Coronavirus: Everything you need to know about Covid-19 testing
Everything you need to know about Covid-19 testing, who should get tested for coronavirus and how the testing is carried out.
The best way to get out ahead of the coronavirus pandemic is to test widely. Some countries have been quick to respond to the threat and others have lagged. South Korea, for example, set up wide scale testing as soon as the first case was confirmed and they have some of the lowest numbers in the world of confirmed cases and deaths. The US, on the other hand, have struggled to set up testing. “Testing is the biggest problem that we’re facing,” Peter Slavin, president of Massachusetts General Hospital said recently.
We have been overwhelmed with statistics since the outbreak but one particular statistic from Harvard's article on testing paints a vivid picture. South Korean have tested 4,000 people per one million people. The USA have tested five people per one million people.
Coronavirus testing: what you need to know
According to UCDavis, testing is not necessary for many cases. There came a stage of the pandemic when contact tracing, another aspect of pandemic prevention South Korea did relentlessly, is no longer necessary. So many people have it now that trying to trace people who have been in contact with someone who might have it is futile.

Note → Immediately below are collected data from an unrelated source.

(* ===== verification/Nft.v ===== *)
(** * [internal/egress/nft.go]: the packet filter of a sandbox

    The scripts that install the table of a sandbox, pin addresses and keep the
    table alive, as text, and the elements of the network sets. *)

From stdpp Require Import prelude list strings sorting.
From Stdlib Require Import ZArith Lia ZifyNat Ascii.
From S2P Require Import Prelude GoUnicode GoStrings GoNum GoNetip RouteTypes EgressRules Divert.

Local Open Scope Z_scope.

Definition SetAllowIP : gostr := lit "allow_ip".
Definition SetDenyIP : gostr := lit "deny_ip".
Definition SetAllowHost : gostr := lit "allow_host".
Definition SetDenyHost : gostr := lit "deny_host".
Definition setAllowNet : gostr := lit "allow_net".
Definition setDenyNet : gostr := lit "deny_net".
Definition setAlive : gostr := lit "alive".
Definition setDivertPrefix : gostr := lit "divert_".
Definition DivertPort : Z := 15443.
Definition TablePrefix : gostr := lit "brig_egress_".
Definition linkLocal : prefix := MkPrefix (V4 2851995648) 16.

Inductive nft_error :=
  | BadSandboxName | BadInterface | GatewayNotIPv4 | SubnetGateway | ZeroMark | RelayPort (port : Z) | NothingToDo
  | DivertPortRefused (r : Route).

(** ** Names *)

Definition table_first (c : byte) : bool := in_range 97 122 (bz c) || in_range 48 57 (bz c).
Definition table_byte (c : byte) : bool := table_first c || mem c (lit "._-").

(** [tableNameRe]. *)
Definition table_name_ok (s : gostr) : bool :=
  match s with c :: t => table_first c && forallb table_byte t | [] => false end.

Definition TableName (sandbox : gostr) : res nft_error gostr :=
  let rest := trim_prefix sandbox (lit "brig-") in
  fail_if (negb (table_name_ok rest)) BadSandboxName ;?
  Ok (TablePrefix ++ rest).

(** [ifaceRe]. *)
Definition iface_byte (c : byte) : bool := in_range 65 90 (bz c) || table_byte c.
Definition iface_ok (s : gostr) : bool := (1 <=? length s)%nat && (length s <=? 15)%nat && forallb iface_byte s.
(* ===== verification/Publish.v ===== *)
(** * [internal/runtime]: the ports that a sandbox publishes

    publish.go and published.go, with [mergePublications] of
    [internal/wrap/network.go]: the grammar of a published port, what competes
    for a listener on the host, and the record of what each sandbox
    publishes. *)

From stdpp Require Import prelude list strings gmap sorting.
From Stdlib Require Import ZArith Lia ZifyNat Ascii.
From S2P Require Import Prelude GoUnicode GoStrings GoNum GoNetip Divert Nft NetAlloc.

Local Open Scope Z_scope.

(** ** publish.go *)

Record Publication := MkPublication { pb_protocol : gostr; pb_hostAddr : gostr; pb_hostPort : Z; pb_guestPort : Z }.

#[export] Instance Publication_eq_dec : EqDecision Publication.
Proof. solve_decision. Defined.

Definition loopback : gostr := lit "127.0.0.1".
Definition tcp : gostr := lit "tcp".
Definition udp : gostr := lit "udp".

Definition Addr (p : Publication) : gostr := if bool_decide (pb_hostAddr p = []) then loopback else pb_hostAddr p.
Definition Proto (p : Publication) : gostr := if bool_decide (pb_protocol p = []) then tcp else pb_protocol p.
Definition Local_ (p : Publication) : gostr := Addr p ++ lit ":" ++ itoa (pb_hostPort p).
Definition Remote (p : Publication) (guestIP : gostr) : gostr := guestIP ++ lit ":" ++ itoa (pb_guestPort p).
Definition Addressed (p : Publication) : bool := negb (bool_decide (pb_hostAddr p = [])).

Definition same_port (p q : Publication) : bool := bool_decide (Proto p = Proto q) && (pb_hostPort p =? pb_hostPort q).

Definition Matches (p q : Publication) : bool := same_port p q && (negb (Addressed q) || bool_decide (Addr p = Addr q)).
Definition Same (p q : Publication) : bool :=
  bool_decide (Proto p = Proto q) && bool_decide (Addr p = Addr q) && (pb_hostPort p =? pb_hostPort q).

(** [netip.Addr.IsUnspecified]. *)
Definition is_unspecified (a : addr) : bool := bool_decide (a = V4 0) || bool_decide (a = V6 0 []).
Definition unspecified (a : gostr) : bool := match ParseAddr a with Some a => is_unspecified a | None => false end.

Definition Overlaps (p q : Publication) : bool :=
  same_port p q && (bool_decide (Addr p = Addr q) || unspecified (Addr p) || unspecified (Addr q)).

Definition String_pub (p : Publication) : gostr :=
  let s := Addr p ++ lit ":" ++ itoa (pb_hostPort p) ++ lit ":" ++ itoa (pb_guestPort p) in
  if bool_decide (Proto p = tcp) then s else s ++ lit "/" ++ Proto p.

Definition Line (p : Publication) : gostr :=
  let line := Addr p ++ lit ":" ++ itoa (pb_hostPort p) ++ lit " -> " ++ itoa (pb_guestPort p) in
  let line := if bool_decide (Proto p = tcp) then line else line ++ lit "/" ++ Proto p in
  if bool_decide (Addr p = loopback) then line else line ++ lit " (reachable from the network this host is on)".

Inductive publish_error :=
  | EmptyPort
  | NotAProtocol (s proto : gostr)
  | NotAHostAddress (s a : gostr)
  | NotAMapping (s : gostr)
  | NotAPort (s : gostr) (host : bool) (raw : gostr)
  | BothWant (have p : Publication) (listener : gostr).

Definition port_number (s : gostr) (host : bool) (raw : gostr) : res publish_error Z :=
  match parse_int 64 raw with
  | Some n => if (n <? 1) || (65535 <? n) then Err (NotAPort s host raw) else Ok n
  | None => Err (NotAPort s host raw)
  end.

(** The parts of the mapping: the host address, the host port and the guest
    port. *)
Definition mapping_parts (s : gostr) (hostSide : bool) (spec : gostr) : res publish_error (gostr * gostr * gostr) :=
  match split_byte ":"%char spec with
  | [a] => Ok ([], a, a)
  | [a; b] => if hostSide && negb (is_nil (ParseAddr a)) then Ok (a, b, b) else Ok ([], a, b)
  | [a; b; c] => if is_nil (ParseAddr a) then Err (NotAHostAddress s a) else Ok (a, b, c)
  | _ => Err (NotAMapping s)
  end.
(** The one file of a directory that declares a name. *)
Lemma folder_one dir files n base blob p :
  files !! base = Some blob -> decl_of OriginFile dir (file_entry (base, blob)) = Some p -> p_name (d_p p) = n ->
  (forall b c q, files !! b = Some c -> b <> base -> decl_of OriginFile dir (file_entry (b, c)) = Some q -> p_name (d_p q) <> n) ->
  dir <> [] -> named n (dir_decls [(dir, folder_listing files)]) = [p].
Proof.
  intros Hb Hp Hn Ho Hd. cbn [dir_decls folder_listing]. rewrite bool_decide_false, app_nil_r by done.
  pose proof (merge_sort_Permutation file_le (map_to_list files)) as Pm. set (ms := merge_sort file_le (map_to_list files)) in *.
  assert ((base, blob) ∈ ms) as Hin by (rewrite Pm; by apply elem_of_map_to_list).
  assert (NoDup ms.*1) as Hnd by (rewrite Pm; apply NoDup_fst_map_to_list).
  assert (forall b c, (b, c) ∈ ms -> files !! b = Some c) as Hl by (intros b c H; rewrite Pm in H; by apply elem_of_map_to_list in H).
  apply list_elem_of_split in Hin as (l1 & l2 & E). rewrite E in Hnd, Hl |- *. rewrite fmap_app in Hnd. cbn [fmap list_fmap fst] in Hnd.
  apply NoDup_app in Hnd as (_ & Hn1 & [Hn2 _]%NoDup_cons).
  assert (forall l', (forall b c, (b, c) ∈ l' -> (b, c) ∈ l1 ++ (base, blob) :: l2 /\ b <> base) -> named n (decls_of OriginFile dir (file_entry <$> l')) = []) as None_.
  { intros l' H. apply decls_named_none. intros e d ([b c] & -> & Hbc)%list_elem_of_fmap Hdecl. apply H in Hbc as [Hbc Hne].
    by eapply Ho; [apply Hl| |]. }
  rewrite fmap_app. unfold decls_of. rewrite omap_app. cbn [fmap list_fmap omap list_omap].
  change (list_omap _ _ (decl_of OriginFile dir)) with (omap (decl_of OriginFile dir)). rewrite Hp.
  fold (decls_of OriginFile dir (file_entry <$> l1)). rewrite named_app.
  rewrite None_; [|intros b c H; split; [apply elem_of_app; by left|intros ->; apply (Hn1 base); [apply list_elem_of_fmap; by exists (base, c)|left]]].
  cbn [app named List.filter]. rewrite bool_decide_true by done. f_equal.
  apply None_. intros b c H. split; [apply elem_of_app; right; by right|]. intros ->. apply Hn2. apply list_elem_of_fmap. by exists (base, c).
Qed.
Lemma owned_claim io c vm name st : reads_claims io -> owned vm name st -> owned vm name (claimSlug io c st).2.
Proof.
  intros Hio H. pose proof H as (m & Hm & Hv). unfold claimSlug, readSlugClaimIndex. rewrite (migrate_claims io m) by done.
  rewrite Hm. cbn [as_claims]. case_bool_decide; [done|].
  destruct (io_dir io && io_read io slugClaimIndexName) eqn:E.
  - destruct (m !! r_vm c) as [o|] eqn:Eo; [by case_bool_decide|].
    pose proof (owned_write io (<[r_vm c:=r_raw c]> m) vm name st H) as K. destruct (writeSlugClaimIndex _ _ _) as [ok st']. apply K.
    rewrite lookup_insert_ne; [done|]. intros X. rewrite X in Eo. congruence.
  - rewrite lookup_empty. unfold writeSlugClaimIndex. destruct (io_dir io && io_write io slugClaimIndexName) eqn:Ew; [|done].
    apply andb_true_iff in Ew as [Ed Ew]. apply Hio in Ew. rewrite Ed, Ew in E. done.
Qed.

Lemma owned_forget_claim io vm' vm name st : vm' <> vm -> owned vm name st -> owned vm name (ForgetSlugClaim io vm' st).
Proof.
  intros Hne H. pose proof H as (m & Hm & Hv). unfold ForgetSlugClaim, readSlugClaimIndex. rewrite (migrate_claims io m), Hm by done.
  cbn [as_claims]. destruct (io_dir io && io_read io slugClaimIndexName); [|done].
  destruct (m !! vm'); [|done]. apply owned_write; [done|]. by rewrite lookup_delete_ne.
Qed.

Definition keeps_claim (vm : gostr) (x : host_io * op) : Prop :=
  match x.2 with Claim _ => reads_claims x.1 | ForgetClaim vm' => vm' <> vm | _ => True end.

Lemma owned_step vm name io o st : keeps_claim vm (io, o) -> owned vm name st -> owned vm name (apply_op io o st).
Proof.
  intros Ho (m & Hm & Hv). destruct o as [c|c|v|v|live]; cbn [keeps_claim snd fst apply_op] in *.
  - apply owned_claim; [done|]. by exists m.
  - exists m. by rewrite claims_remember.
  - exists m. by rewrite claims_forget.
  - apply owned_forget_claim; [done|]. by exists m.
  - exists m. by rewrite claims_prune.
Qed.
(* ===== verification/EnsureRun.v ===== *)
(** * Bringing a sandbox up (internal/wrap/run.go, routes.go)

    [EnsureRunning], [serveRoutes], [Stop] and [Remove] as programs over what
    they ask of the outside: the runtime, the broker, the host's files.  A
    program writes a trace, the newest event first, each event with its answer;
    the outside is a function of the trace so far, so it can answer anything,
    and differently each time.  What is only printed, and the focus of a
    window, are left out. *)

From stdpp Require Import prelude list strings gmap.
From Stdlib Require Import ZArith Lia ZifyNat Ascii.
From S2P Require Import Prelude GoUnicode GoStrings GoNum RouteTypes HostSide ProfileReg Session SessionIndex Posture RunHome.

Local Open Scope Z_scope.

(** ** What is asked *)

Inductive event :=
  | ClaimName | AskBackend | AskRouteStore
  | ReapHome | AskHomeMissing | PrepareWorkspace | PrepareVolumes
  | AskRunning | AskReady | AskMounts | AskNetworkStale | AskProjectStale
  | StopSandbox | RemoveSandbox | ForgetRoutes
  | VerifyImage | VerifyAssets | ResolveAssets | CheckDigests
  | AskAddress | RegisterMode (m : gostr) | RegisterRoutes | CheckSocket | CheckCA | MintToken (route : gostr) | MakeGuestEnv
  | OpenWorkspace | RecheckWorkspace | OpenProject | RecheckProject | RecheckVolumes
  | RunSandbox | RecordPublications | RecordPosture | RememberSession | PublishLive | DeliverFiles | DropHome
  | DropEphemeral | ForgetSession | ForgetClaims | ForgetPublished | ForgetNetwork.

(** A question is answered yes or no; a step that fails says why. *)
Inductive answer := Yes | No | Fails (e : gostr).

Notation trace := (list (event * answer)).

(** What the run was resolved to. *)
Record run_config := MkRunConfig {
  rc_routes : list Route; rc_brigInternal : bool; rc_modes : list gostr; rc_routeRefusal : option route_refusal;
  rc_projectRefused : option gostr; rc_net : net_result; rc_hypervisor : gostr; rc_macos : gostr;
  rc_project : gostr; rc_home : home_choice }.

Inductive run_error :=
  | RouteRefused (e : route_refusal)
  | ProjectRefused (e : gostr)
  | NetworkUnknown (why : option inspect_error)
  | HypervisorTooOld (version : gostr)
  | SandboxAppeared
  | GatewayChanged
  | RunningUnknown (e : gostr)
  | VerifyRefused (e : gostr)
  | CouldNotStart (e : gostr)
  | NotReady
  | StillRunning (e : gostr)
  | StopUnknown (e ask : gostr)
  | Passed (at_ : event) (e : gostr).

(** ** Refusals before anything is asked *)

(** [majorVersion]: the number before the first dot. *)
Definition majorVersion (v : gostr) : option Z := parse_int 64 (trim_space (cut v (lit ".")).1.1).

Definition preflightHypervisor (hv version : gostr) : bool :=
  if negb (bool_decide (hv = lit "hvi")) then false
  else if bool_decide (version = []) then false
  else match majorVersion version with Some major => major <? 15 | None => false end.

Definition sessionRefusal (c : run_config) : option run_error :=
  match rc_routeRefusal c with
  | Some e => Some (RouteRefused e)
  | None =>
    match rc_projectRefused c with
    | Some e => Some (ProjectRefused e)
    | None => if networkRefusal (rc_net c) then Some (NetworkUnknown (nr_inspectErr (rc_net c))) else None
    end
  end.

(** [projectShareStale]: the project that the index records, and the run's. *)
Inductive project_stale := MountsAndNone (was : gostr) | NoneAndNames (now : gostr) | MountsAndNames (was now : gostr).
Definition projectShareStale (was project : gostr) : option project_stale :=
  if bool_decide (was = project) then None
  else if bool_decide (project = []) then Some (MountsAndNone was)
  else if bool_decide (was = []) then Some (NoneAndNames project)
  else Some (MountsAndNames was project).

(** [shares]: the home, then the project, then the volumes. *)
Definition shares (home guestHome project guestProject : gostr) (volumes : list (gostr * gostr)) : list (gostr * gostr) :=
  let shares := [(home, guestHome)] in
  let shares := if bool_decide (project = []) then shares else shares ++ [(project, guestProject)] in
  shares ++ volumes.

(** ** Programs *)

Section Outside.
Variable host : trace -> event -> answer.

Definition prog (A : Type) : Type := trace -> res run_error A * trace.
Definition ret {A} (a : A) : prog A := fun tr => (Ok a, tr).
Definition refuse {A} (e : run_error) : prog A := fun tr => (Err e, tr).
Definition bind {A B} (m : prog A) (k : A -> prog B) : prog B :=
  fun tr => match m tr with (Ok a, tr') => k a tr' | (Err e, tr') => (Err e, tr') end.
Notation "'do!' x <- m 'in' k" := (bind m (fun x => k)) (at level 200, x name, right associativity).
Notation "m ;; k" := (bind m (fun _ => k)) (at level 100, right associativity).
(* ===== verification/FileSys.v ===== *)
(** * The file system that brig shares with the guest

    Inodes, the kernel's walk over a path and the walk of [os.Root] under a
    directory that is held, and the calls that brig makes
    ([internal/wrap/fdroot.go] and what [rootio.go] asks of [os]).  Before every
    call the guest may change the file system, and a call may fail. *)

From stdpp Require Import prelude list strings gmap.
From Stdlib Require Import ZArith Lia ZifyNat Ascii.
From S2P Require Import Prelude GoUnicode GoStrings GoPath GoClean Volumes ProfileReg RunHome.

(** ** The file system *)

(** What [fs.FileInfo] and access(2) say of a directory: its owner, its
    permission bits, and how the kernel answers brig's user. *)
Inductive access_answer : Set := Granted | NoAccess | ReadOnlyFs | AccessFailed.
Record dir_attr := MkDirAttr { da_uid : Z; da_perm : Z; da_access : access_answer }.

Inductive kind : Set := Fifo | Socket | Device | Regular.

(** An inode.  The entries of a directory are inode numbers, and ".." is its
    parent; the target of a link never changes. *)
Inductive node :=
  | NDir (parent : positive) (entries : gmap gostr positive) (attr : dir_attr)
  | NLink (target : gostr)
  | NFile (k : kind) (mode : Z) (content : gostr).

Notation fsys := (gmap positive node).
Definition root_ino : positive := 1%positive.

Inductive errno : Set := ENOENT | ENOTDIR | ELOOP | EEXIST | EISDIR | ESCAPES | EFAULTED (code : Z).

#[export] Instance errno_eq_dec : EqDecision errno.
Proof. solve_decision. Defined.

(** The entry of a directory. *)
Definition dir_entry (s : fsys) (d : positive) (name : gostr) : res errno positive :=
  match s !! d with
  | Some (NDir _ es _) => match es !! name with Some i => Ok i | None => Err ENOENT end
  | _ => Err ENOTDIR
  end.

(** The kernel's walk from a directory, with forty links at most; [follow]
    says whether a link at the end is followed. *)
Fixpoint kwalk (hops : nat) (follow : bool) (s : fsys) : positive -> list gostr -> res errno positive :=
  fix go (d : positive) (names : list gostr) {struct names} : res errno positive :=
    match names with
    | [] => Ok d
    | n :: rest =>
      match s !! d with
      | Some (NDir parent es _) =>
        if bool_decide (n = []) || bool_decide (n = dot1) then go d rest
        else if bool_decide (n = dot2) then go parent rest
        else
          match es !! n with
          | None => Err ENOENT
          | Some i =>
            match s !! i with
            | Some (NLink t) =>
              if bool_decide (rest = []) && negb follow then Ok i
              else
                match hops with
                | O => Err ELOOP
                | S hops' => kwalk hops' follow s (if filepath_IsAbs t then root_ino else d) (split_byte slash t ++ rest)
                end
            | _ => go i rest
            end
          end
      | _ => Err ENOTDIR
      end
    end.

Definition max_links : nat := 40.
Definition kstat (s : fsys) (path : gostr) : res errno positive := kwalk max_links true s root_ino (split_byte slash path).
Definition klstat (s : fsys) (path : gostr) : res errno positive := kwalk max_links false s root_ino (split_byte slash path).

(** Where a walk under an [os.Root] ends: on a directory it holds, or at a
    name of one, with what is there. *)
Inductive place :=
  | Here (d : positive)
  | In (d : positive) (name : gostr) (found : option positive).

(** The walk of [os.Root]: it goes up only to a directory it came down from,
    never above the root, and follows no absolute link.  The list is the
    directories it came down through, the last one first. *)
Fixpoint rwalk (hops : nat) (follow : bool) (s : fsys) : positive -> list positive -> list gostr -> res errno place :=
  fix go (d : positive) (above : list positive) (names : list gostr) {struct names} : res errno place :=
    match names with
    | [] => Ok (Here d)
    | n :: rest =>
      match s !! d with
      | Some (NDir _ es _) =>
        if bool_decide (n = []) || bool_decide (n = dot1) then go d above rest
        else if bool_decide (n = dot2) then
          match above with
          | up :: above' => go up above' rest
          | [] => Err ESCAPES
          end
        else
          match es !! n with
          | None => if bool_decide (rest = []) then Ok (In d n None) else Err ENOENT
          | Some i =>
            match s !! i with
            | Some (NLink t) =>
              if bool_decide (rest = []) && negb follow then Ok (In d n (Some i))
              else
                match hops with
                | O => Err ELOOP
                | S hops' =>
                  if filepath_IsAbs t then Err ESCAPES
                  else rwalk hops' follow s d above (split_byte slash t ++ rest)
                end
            | _ => if bool_decide (rest = []) then Ok (In d n (Some i)) else go i (d :: above) rest
            end
          end
      | _ => Err ENOTDIR
      end
    end.

(** ** Calls

    A file as [Stat] and [Lstat] tell of it, and whether two are one. *)
Record FileInfo := MkFileInfo { fi_ino : positive; fi_node : node }.
Definition SameFile (a b : FileInfo) : bool := bool_decide (fi_ino a = fi_ino b).

Definition info_of (s : fsys) (i : positive) : res errno FileInfo :=
  match s !! i with Some nd => Ok (MkFileInfo i nd) | None => Err ENOENT end.

(** The file system, how many calls were made, what it was at each, the last
    one first, and what brig's own calls made of it. *)
Record world := MkWorld { w_now : nat; w_fs : fsys; w_past : list fsys; w_acts : list (fsys * fsys) }.

(** What runs beside brig: what the guest makes of the file system before each
    call, and the calls that fail for a reason of the host. *)
Record beside := MkBeside { guest : nat -> fsys -> fsys; fault : nat -> option Z }.

Section Calls.
Variable b : beside.

Definition tick (w : world) : world :=
  let s := guest b (w_now w) (w_fs w) in MkWorld (S (w_now w)) s (s :: w_past w) (w_acts w).

Definition query {A : Type} (q : fsys -> res errno A) (w : world) : res errno A * world :=
  let w' := tick w in
  (match fault b (w_now w) with Some e => Err (EFAULTED e) | None => q (w_fs w') end, w').

(** A call that changes the file system. *)
Definition act {A : Type} (q : fsys -> res errno (A * fsys)) (w : world) : res errno A * world :=
  let w' := tick w in
  match fault b (w_now w) with
  | Some e => (Err (EFAULTED e), w')
  | None =>
    match q (w_fs w') with
    | Err e => (Err e, w')
    | Ok (a, s) => (Ok a, MkWorld (w_now w') s (w_past w') ((w_fs w', s) :: w_acts w'))
    end
  end.

Definition os_Stat (path : gostr) : world -> res errno FileInfo * world :=
  query (fun s => let? i := kstat s path in info_of s i).
Definition os_Lstat (path : gostr) : world -> res errno FileInfo * world :=
  query (fun s => let? i := klstat s path in info_of s i).
Definition os_Readlink (path : gostr) : world -> res errno gostr * world :=
  query (fun s => let? i := klstat s path in
                  match s !! i with Some (NLink t) => Ok t | _ => Err ENOENT end).

(** [syscall.Access(path, wOK)]. *)
Definition access (path : gostr) : world -> res errno access_answer * world :=
  query (fun s => let? i := kstat s path in
                  match s !! i with Some (NDir _ _ a) => Ok (da_access a) | _ => Err ENOENT end).

(** [os.OpenRoot]: a directory, by its name. *)
Definition OpenRoot (path : gostr) : world -> res errno positive * world :=
  query (fun s => let? i := kstat s path in
                  match s !! i with Some (NDir _ _ _) => Ok i | _ => Err ENOTDIR end).

Definition root_Lstat (h : positive) (name : gostr) : world -> res errno FileInfo * world :=
  query (fun s => let? i := dir_entry s h name in info_of s i).
Definition root_Readlink (h : positive) (name : gostr) : world -> res errno gostr * world :=
  query (fun s => let? i := dir_entry s h name in
                  match s !! i with Some (NLink t) => Ok t | _ => Err ENOENT end).

(** [root.OpenFile(name, syscall.O_DIRECTORY, 0)], with the number of links
    that [os.Root] follows. *)
Definition root_OpenDir (links : nat) (h : positive) (name : gostr) : world -> res errno positive * world :=
  query (fun s => let? p := rwalk links true s h [] [name] in
                  match p with
                  | Here d => Ok d
                  | In _ _ None => Err ENOENT
                  | In _ _ (Some i) => match s !! i with Some (NDir _ _ _) => Ok i | _ => Err ENOTDIR end
                  end).

(** [rootFromFile]: the descriptor opened again by the name the kernel gives
    it, which is the directory it holds. *)
Definition rootFromFile (f : positive) : world -> res errno positive * world := query (fun _ => Ok f).

(** [root.Stat(".")]. *)
Definition root_Stat (h : positive) : world -> res errno FileInfo * world := query (fun s => info_of s h).
End Calls.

This is part of the reason, of course, why statistics have been both misleading and outright wrong from many countries. Many of us might know someone who has been diagnosed over the phone or who had it without suffering from many of the worst symptoms. In Spain, for example, when younger people who thought they have contracted the virus, called the emergency services, they were told that they might have it. They were informed to stay at home, self-isolate and not to come into the hospital until symptoms worsened.
Coronavirus testing: how testing is done
The video below from the New England Journal of Medicine shows how a test is carried out.
In South Korea, they had the capability to return results within hours so people didn't have to sit and wait for days in a self-isolation unit at a hospital or go back out into public life not knowing if they had it or now. The former issue leads to clustering and has led to many tragedies in nursing homes and hospitals.
There has been issues in the US with flawed test results also and Spain bought a shipment of testing kits from China that had just a 30% success rate.